> _Work required_
The expected output is the line with "job_Active : Z;" followed by every remaining line of the entries, all repeated exactly.

Stored data:
· · · ·
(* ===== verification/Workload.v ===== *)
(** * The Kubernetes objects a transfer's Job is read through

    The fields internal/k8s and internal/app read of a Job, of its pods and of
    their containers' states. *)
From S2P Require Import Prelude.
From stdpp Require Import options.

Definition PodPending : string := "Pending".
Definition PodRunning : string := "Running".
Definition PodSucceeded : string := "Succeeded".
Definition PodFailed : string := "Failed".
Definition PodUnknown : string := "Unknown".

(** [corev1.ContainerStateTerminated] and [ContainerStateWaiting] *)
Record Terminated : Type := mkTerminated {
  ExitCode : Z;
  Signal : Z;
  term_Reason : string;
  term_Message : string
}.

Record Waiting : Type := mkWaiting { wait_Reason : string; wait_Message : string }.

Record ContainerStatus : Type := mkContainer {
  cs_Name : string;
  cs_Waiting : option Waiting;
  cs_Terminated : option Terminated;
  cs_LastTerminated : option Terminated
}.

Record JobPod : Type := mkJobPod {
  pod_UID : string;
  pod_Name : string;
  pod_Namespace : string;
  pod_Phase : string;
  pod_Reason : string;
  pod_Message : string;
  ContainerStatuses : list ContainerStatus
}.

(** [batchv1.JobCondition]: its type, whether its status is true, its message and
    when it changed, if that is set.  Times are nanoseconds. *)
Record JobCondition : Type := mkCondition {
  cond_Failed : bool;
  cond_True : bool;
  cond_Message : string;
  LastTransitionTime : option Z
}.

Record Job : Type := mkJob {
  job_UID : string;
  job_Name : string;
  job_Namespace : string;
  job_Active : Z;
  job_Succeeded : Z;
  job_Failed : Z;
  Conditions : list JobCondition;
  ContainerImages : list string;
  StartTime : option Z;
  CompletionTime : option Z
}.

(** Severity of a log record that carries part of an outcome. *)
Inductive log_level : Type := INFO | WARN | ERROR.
· · · ·
> _Final answer_
  job_Active : Z;
  job_Succeeded : Z;
  job_Failed : Z;
  Conditions : list JobCondition;
  ContainerImages : list string;
  StartTime : option Z;
  CompletionTime : option Z
}.

(** Severity of a log record that carries part of an outcome. *)
Inductive log_level : Type := INFO | WARN | ERROR.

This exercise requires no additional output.